─── Given records

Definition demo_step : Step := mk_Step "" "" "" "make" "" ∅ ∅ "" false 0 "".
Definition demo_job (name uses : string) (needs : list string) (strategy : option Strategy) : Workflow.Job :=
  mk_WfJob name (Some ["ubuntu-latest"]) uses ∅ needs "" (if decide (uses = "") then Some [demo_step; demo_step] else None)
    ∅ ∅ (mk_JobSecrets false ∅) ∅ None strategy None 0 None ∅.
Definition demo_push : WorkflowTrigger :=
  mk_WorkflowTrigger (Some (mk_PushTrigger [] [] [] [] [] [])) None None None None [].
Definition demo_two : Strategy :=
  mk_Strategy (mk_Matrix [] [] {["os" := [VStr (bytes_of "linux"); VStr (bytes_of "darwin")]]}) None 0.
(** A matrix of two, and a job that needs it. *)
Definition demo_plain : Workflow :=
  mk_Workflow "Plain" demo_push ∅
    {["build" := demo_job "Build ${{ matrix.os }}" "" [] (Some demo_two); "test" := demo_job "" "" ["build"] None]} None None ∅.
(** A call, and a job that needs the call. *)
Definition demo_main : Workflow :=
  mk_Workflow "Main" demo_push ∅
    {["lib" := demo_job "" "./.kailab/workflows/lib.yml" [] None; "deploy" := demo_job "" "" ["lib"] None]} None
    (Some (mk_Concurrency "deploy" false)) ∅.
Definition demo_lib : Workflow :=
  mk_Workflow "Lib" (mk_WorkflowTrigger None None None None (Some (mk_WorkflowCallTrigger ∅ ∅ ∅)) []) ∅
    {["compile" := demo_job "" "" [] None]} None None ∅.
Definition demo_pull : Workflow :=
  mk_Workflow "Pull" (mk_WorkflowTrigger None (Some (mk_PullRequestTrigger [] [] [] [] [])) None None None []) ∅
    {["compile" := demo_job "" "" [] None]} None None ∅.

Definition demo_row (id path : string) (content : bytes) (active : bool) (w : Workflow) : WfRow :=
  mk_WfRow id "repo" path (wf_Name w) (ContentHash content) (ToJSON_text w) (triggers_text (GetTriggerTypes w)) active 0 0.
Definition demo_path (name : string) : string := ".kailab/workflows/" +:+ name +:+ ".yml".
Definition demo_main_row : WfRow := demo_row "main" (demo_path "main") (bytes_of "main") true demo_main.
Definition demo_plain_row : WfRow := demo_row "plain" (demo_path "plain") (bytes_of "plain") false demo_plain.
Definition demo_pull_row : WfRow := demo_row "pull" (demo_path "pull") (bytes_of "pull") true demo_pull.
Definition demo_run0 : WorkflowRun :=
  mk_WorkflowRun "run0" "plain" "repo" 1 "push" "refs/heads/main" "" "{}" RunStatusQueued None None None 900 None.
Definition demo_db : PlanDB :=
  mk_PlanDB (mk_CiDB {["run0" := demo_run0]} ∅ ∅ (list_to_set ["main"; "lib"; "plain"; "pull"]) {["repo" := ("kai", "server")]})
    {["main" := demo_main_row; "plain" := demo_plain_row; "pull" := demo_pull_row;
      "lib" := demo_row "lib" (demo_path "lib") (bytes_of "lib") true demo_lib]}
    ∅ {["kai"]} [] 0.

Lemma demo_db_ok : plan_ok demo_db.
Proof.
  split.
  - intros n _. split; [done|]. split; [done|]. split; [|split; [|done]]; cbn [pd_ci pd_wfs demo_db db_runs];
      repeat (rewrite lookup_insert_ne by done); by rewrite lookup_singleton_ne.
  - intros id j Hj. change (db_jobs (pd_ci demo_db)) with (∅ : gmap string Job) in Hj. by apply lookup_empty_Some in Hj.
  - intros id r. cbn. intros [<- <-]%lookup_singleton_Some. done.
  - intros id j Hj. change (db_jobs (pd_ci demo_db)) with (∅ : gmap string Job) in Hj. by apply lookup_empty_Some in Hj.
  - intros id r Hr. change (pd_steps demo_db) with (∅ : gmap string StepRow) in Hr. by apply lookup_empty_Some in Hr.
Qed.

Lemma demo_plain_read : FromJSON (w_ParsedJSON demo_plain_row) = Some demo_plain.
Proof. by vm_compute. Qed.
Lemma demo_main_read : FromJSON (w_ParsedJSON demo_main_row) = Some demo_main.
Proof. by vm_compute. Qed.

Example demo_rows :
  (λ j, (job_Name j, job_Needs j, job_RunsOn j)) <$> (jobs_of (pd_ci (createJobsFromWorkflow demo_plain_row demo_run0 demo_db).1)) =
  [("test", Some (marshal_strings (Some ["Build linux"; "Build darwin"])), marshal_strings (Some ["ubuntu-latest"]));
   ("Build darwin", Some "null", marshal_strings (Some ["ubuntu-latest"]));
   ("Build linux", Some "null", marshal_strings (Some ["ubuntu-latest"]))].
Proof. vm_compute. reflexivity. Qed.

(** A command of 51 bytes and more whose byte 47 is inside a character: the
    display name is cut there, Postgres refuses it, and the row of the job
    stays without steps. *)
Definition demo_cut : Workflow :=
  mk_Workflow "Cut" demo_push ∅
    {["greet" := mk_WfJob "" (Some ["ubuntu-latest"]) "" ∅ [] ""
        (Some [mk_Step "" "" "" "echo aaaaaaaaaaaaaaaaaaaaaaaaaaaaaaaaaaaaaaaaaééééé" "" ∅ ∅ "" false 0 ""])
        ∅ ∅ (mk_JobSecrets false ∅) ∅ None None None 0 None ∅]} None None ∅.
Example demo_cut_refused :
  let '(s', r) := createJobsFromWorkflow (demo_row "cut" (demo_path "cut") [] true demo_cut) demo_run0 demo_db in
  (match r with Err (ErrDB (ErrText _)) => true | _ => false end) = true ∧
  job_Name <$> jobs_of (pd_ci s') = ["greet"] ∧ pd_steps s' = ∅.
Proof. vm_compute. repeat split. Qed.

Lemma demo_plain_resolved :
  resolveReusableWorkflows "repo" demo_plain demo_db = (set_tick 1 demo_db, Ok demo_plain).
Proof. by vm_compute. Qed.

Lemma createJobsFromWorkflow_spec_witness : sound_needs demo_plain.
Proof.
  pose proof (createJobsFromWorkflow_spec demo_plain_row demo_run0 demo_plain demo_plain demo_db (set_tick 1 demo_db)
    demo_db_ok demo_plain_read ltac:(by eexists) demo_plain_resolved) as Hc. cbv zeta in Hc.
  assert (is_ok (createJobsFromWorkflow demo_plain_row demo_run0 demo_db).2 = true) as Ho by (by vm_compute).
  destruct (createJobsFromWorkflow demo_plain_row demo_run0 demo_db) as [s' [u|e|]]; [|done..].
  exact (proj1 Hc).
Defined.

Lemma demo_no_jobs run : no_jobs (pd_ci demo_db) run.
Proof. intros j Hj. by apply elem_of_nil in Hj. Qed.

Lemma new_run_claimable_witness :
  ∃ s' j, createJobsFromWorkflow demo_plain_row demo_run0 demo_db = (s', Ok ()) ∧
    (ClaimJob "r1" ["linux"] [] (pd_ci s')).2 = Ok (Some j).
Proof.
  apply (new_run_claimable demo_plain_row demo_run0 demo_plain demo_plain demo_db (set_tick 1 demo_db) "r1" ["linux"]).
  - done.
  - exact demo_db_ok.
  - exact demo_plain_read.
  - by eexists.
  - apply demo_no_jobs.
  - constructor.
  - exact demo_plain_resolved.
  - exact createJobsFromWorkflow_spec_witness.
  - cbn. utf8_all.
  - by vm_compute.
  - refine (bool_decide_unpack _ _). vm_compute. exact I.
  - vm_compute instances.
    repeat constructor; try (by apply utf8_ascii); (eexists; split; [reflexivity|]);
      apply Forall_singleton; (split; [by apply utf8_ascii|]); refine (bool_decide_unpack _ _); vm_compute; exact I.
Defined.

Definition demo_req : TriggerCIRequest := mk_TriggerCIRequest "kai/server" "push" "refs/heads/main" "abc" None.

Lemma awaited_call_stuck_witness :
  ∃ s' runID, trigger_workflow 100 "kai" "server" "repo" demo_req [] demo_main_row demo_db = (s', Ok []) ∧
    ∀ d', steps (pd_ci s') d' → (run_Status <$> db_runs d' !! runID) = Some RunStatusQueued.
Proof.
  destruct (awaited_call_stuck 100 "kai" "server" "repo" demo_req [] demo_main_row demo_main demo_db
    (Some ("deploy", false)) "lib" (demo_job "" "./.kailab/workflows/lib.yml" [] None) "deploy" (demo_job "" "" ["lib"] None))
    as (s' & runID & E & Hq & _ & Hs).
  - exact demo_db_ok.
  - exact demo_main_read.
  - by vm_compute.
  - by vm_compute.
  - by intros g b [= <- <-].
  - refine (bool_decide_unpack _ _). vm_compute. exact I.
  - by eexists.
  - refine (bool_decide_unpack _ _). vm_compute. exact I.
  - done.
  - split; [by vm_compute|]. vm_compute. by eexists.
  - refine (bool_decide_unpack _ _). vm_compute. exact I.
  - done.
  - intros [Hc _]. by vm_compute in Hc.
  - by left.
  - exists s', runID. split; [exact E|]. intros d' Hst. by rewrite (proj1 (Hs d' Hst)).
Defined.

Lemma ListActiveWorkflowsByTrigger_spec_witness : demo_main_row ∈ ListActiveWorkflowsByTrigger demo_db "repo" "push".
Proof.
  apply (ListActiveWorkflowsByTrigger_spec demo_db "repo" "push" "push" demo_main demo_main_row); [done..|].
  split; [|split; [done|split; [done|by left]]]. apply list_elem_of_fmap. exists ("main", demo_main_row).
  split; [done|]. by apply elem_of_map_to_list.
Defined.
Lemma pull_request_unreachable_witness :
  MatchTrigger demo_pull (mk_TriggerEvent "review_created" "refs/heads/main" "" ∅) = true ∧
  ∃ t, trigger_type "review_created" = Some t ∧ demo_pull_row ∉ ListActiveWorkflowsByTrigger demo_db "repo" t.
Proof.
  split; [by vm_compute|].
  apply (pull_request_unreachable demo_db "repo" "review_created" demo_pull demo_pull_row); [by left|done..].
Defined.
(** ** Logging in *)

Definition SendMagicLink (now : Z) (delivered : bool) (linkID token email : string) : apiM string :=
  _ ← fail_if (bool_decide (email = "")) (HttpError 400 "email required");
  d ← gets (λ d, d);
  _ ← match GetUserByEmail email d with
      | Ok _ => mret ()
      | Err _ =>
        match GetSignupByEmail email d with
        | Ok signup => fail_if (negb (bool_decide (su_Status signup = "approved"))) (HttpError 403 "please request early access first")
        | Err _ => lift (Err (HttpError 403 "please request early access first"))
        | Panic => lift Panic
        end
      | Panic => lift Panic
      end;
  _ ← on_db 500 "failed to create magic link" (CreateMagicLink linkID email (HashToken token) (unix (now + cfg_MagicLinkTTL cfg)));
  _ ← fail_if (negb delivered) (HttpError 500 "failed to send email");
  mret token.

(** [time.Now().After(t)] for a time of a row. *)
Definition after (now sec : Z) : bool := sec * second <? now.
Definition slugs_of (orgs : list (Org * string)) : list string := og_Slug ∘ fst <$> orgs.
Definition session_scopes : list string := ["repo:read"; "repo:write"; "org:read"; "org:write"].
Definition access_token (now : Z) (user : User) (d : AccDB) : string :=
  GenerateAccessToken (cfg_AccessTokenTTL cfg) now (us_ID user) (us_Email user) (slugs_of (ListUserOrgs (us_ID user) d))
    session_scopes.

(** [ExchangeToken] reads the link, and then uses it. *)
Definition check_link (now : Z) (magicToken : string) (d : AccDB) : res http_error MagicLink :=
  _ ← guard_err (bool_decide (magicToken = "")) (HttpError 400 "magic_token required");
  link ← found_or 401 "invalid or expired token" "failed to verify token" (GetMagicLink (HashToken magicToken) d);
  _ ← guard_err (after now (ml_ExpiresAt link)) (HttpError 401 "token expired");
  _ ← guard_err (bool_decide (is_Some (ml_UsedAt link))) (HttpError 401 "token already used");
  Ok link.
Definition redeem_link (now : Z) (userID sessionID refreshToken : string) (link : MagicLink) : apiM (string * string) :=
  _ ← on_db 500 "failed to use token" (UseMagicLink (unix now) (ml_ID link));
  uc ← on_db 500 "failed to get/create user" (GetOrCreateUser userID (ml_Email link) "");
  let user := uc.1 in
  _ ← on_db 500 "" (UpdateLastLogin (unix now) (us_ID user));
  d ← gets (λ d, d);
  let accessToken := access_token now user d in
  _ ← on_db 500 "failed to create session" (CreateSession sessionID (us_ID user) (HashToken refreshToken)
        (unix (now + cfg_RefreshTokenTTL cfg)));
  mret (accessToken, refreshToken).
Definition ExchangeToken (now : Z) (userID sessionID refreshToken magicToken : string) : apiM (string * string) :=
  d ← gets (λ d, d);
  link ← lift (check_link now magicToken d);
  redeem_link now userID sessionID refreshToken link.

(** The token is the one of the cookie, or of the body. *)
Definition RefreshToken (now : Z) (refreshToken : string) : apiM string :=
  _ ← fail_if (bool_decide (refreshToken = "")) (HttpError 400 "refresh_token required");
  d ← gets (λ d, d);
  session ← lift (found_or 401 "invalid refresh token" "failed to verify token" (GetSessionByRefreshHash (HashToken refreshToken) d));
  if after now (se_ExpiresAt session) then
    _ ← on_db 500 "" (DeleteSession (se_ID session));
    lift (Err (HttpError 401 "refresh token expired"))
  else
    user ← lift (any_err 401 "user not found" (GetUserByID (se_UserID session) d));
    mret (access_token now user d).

──────

» Instructions to follow: Using the records above, set down exactly the lines from the one with "[] (Some demo_two);" through the one with "(mk_WorkflowCallTrigger ∅ ∅ ∅)) []) ∅", inclusive, and nothing more.

» Solution for this exercise:
    {["build" := demo_job "Build ${{ matrix.os }}" "" [] (Some demo_two); "test" := demo_job "" "" ["build"] None]} None None ∅.
(** A call, and a job that needs the call. *)
Definition demo_main : Workflow :=
  mk_Workflow "Main" demo_push ∅
    {["lib" := demo_job "" "./.kailab/workflows/lib.yml" [] None; "deploy" := demo_job "" "" ["lib"] None]} None
    (Some (mk_Concurrency "deploy" false)) ∅.
Definition demo_lib : Workflow :=
  mk_Workflow "Lib" (mk_WorkflowTrigger None None None None (Some (mk_WorkflowCallTrigger ∅ ∅ ∅)) []) ∅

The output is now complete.